Work instruction →
A single number is required: how many lines in the data below contain "parts".

[Records contained in a dataset]
Lemma fieldOf_pad v names n : forall parts name,
  fieldOf (v, zip names (map bytes_str parts)) name = fieldOf (v, zip names (map bytes_str (parts ++ repeat [] n))) name.
Proof.
  assert (Hnil : forall names m name, fieldOf (v, zip names (map bytes_str (repeat [] m))) name = EmptyString).
  { intros ns. induction ns as [|x ns IH]; intros [|m] name; try done. unfold fieldOf in *. cbn.
    destruct (String.eqb x name); [done |]. apply IH. }
  induction names as [|x names IH]; intros [|p parts] name; try done.
  - cbn [app]. rewrite Hnil. done.
  - unfold fieldOf in *. cbn. destruct (String.eqb x name); [done |]. apply IH.
Qed.

(** A union variant whose tail is a [string_to_end] and that has not both a
    tail and a suffix. *)
Definition unionPlain (u : WireUnion) : Prop :=
  (wuFields u = [] \/ wuColonSuffix u = []) /\ Forall (fun fl => wfKind fl = WFStringToEnd) (wuFields u).

Lemma emitUnionBranch_go parts malformed f u rest :
  (forall n body, parts (S n) body = pad (S n) (SplitN (S n) body)) -> unionPlain u ->
  agrees (goEmitUnionBranch f u rest) (emitUnionBranch parts malformed u rest).
Proof.
  intros Hp [Hu _]. unfold goEmitUnionBranch, emitUnionBranch.
  destruct (wuColonSuffix u) as [|s0 suffix] eqn:Es; [done |].
  destruct Hu as [Hu|Hu]; [| done]. rewrite Hu. cbn [map]. destruct rest as [|c rest].
  - split; [done |]. intros name. rewrite app_nil_r.
    exact (fieldOf_pad _ (map wfName (s0 :: suffix)) (length (s0 :: suffix)) [] name).
  - case_bool_decide; cbn [negb]; [| done]. cbn [length]. rewrite Hp, app_nil_r. split; [done |].
    intros name. apply fieldOf_pad.
Qed.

Your solution →
6